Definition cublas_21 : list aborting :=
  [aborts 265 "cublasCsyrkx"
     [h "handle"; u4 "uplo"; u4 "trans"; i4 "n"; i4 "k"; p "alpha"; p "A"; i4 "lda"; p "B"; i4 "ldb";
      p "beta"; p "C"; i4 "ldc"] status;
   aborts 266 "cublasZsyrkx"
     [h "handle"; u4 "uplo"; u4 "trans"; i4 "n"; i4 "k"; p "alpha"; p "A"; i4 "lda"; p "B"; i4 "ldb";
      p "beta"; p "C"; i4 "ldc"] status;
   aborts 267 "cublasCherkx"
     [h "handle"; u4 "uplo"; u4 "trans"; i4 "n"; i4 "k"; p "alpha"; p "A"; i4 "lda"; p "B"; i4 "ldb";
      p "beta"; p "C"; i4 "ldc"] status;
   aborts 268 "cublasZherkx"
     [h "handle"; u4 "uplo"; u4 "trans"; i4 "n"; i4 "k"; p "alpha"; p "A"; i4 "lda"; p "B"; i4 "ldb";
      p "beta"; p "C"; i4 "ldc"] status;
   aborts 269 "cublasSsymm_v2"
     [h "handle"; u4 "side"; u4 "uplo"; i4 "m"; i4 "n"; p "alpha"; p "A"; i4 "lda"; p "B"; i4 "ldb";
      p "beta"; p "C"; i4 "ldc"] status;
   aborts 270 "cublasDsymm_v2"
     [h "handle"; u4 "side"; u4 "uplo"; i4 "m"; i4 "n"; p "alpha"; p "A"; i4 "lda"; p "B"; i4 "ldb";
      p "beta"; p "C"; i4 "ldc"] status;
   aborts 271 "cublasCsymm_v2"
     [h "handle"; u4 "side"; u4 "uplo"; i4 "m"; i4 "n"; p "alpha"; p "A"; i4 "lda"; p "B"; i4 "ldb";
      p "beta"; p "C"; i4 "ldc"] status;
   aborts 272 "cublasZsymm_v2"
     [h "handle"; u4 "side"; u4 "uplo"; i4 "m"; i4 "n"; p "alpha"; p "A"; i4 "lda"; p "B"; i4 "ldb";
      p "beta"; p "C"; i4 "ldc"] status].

————————

_WORK TASK:_ Return the data above in full. Keep every line exactly as it is.

_ANSWER SECTION:_
Definition cublas_21 : list aborting :=
  [aborts 265 "cublasCsyrkx"
     [h "handle"; u4 "uplo"; u4 "trans"; i4 "n"; i4 "k"; p "alpha"; p "A"; i4 "lda"; p "B"; i4 "ldb";
      p "beta"; p "C"; i4 "ldc"] status;
   aborts 266 "cublasZsyrkx"
     [h "handle"; u4 "uplo"; u4 "trans"; i4 "n"; i4 "k"; p "alpha"; p "A"; i4 "lda"; p "B"; i4 "ldb";
      p "beta"; p "C"; i4 "ldc"] status;
   aborts 267 "cublasCherkx"
     [h "handle"; u4 "uplo"; u4 "trans"; i4 "n"; i4 "k"; p "alpha"; p "A"; i4 "lda"; p "B"; i4 "ldb";
      p "beta"; p "C"; i4 "ldc"] status;
   aborts 268 "cublasZherkx"
     [h "handle"; u4 "uplo"; u4 "trans"; i4 "n"; i4 "k"; p "alpha"; p "A"; i4 "lda"; p "B"; i4 "ldb";
      p "beta"; p "C"; i4 "ldc"] status;
   aborts 269 "cublasSsymm_v2"
     [h "handle"; u4 "side"; u4 "uplo"; i4 "m"; i4 "n"; p "alpha"; p "A"; i4 "lda"; p "B"; i4 "ldb";
      p "beta"; p "C"; i4 "ldc"] status;
   aborts 270 "cublasDsymm_v2"
     [h "handle"; u4 "side"; u4 "uplo"; i4 "m"; i4 "n"; p "alpha"; p "A"; i4 "lda"; p "B"; i4 "ldb";
      p "beta"; p "C"; i4 "ldc"] status;
   aborts 271 "cublasCsymm_v2"
     [h "handle"; u4 "side"; u4 "uplo"; i4 "m"; i4 "n"; p "alpha"; p "A"; i4 "lda"; p "B"; i4 "ldb";
      p "beta"; p "C"; i4 "ldc"] status;
   aborts 272 "cublasZsymm_v2"
     [h "handle"; u4 "side"; u4 "uplo"; i4 "m"; i4 "n"; p "alpha"; p "A"; i4 "lda"; p "B"; i4 "ldb";
      p "beta"; p "C"; i4 "ldc"] status].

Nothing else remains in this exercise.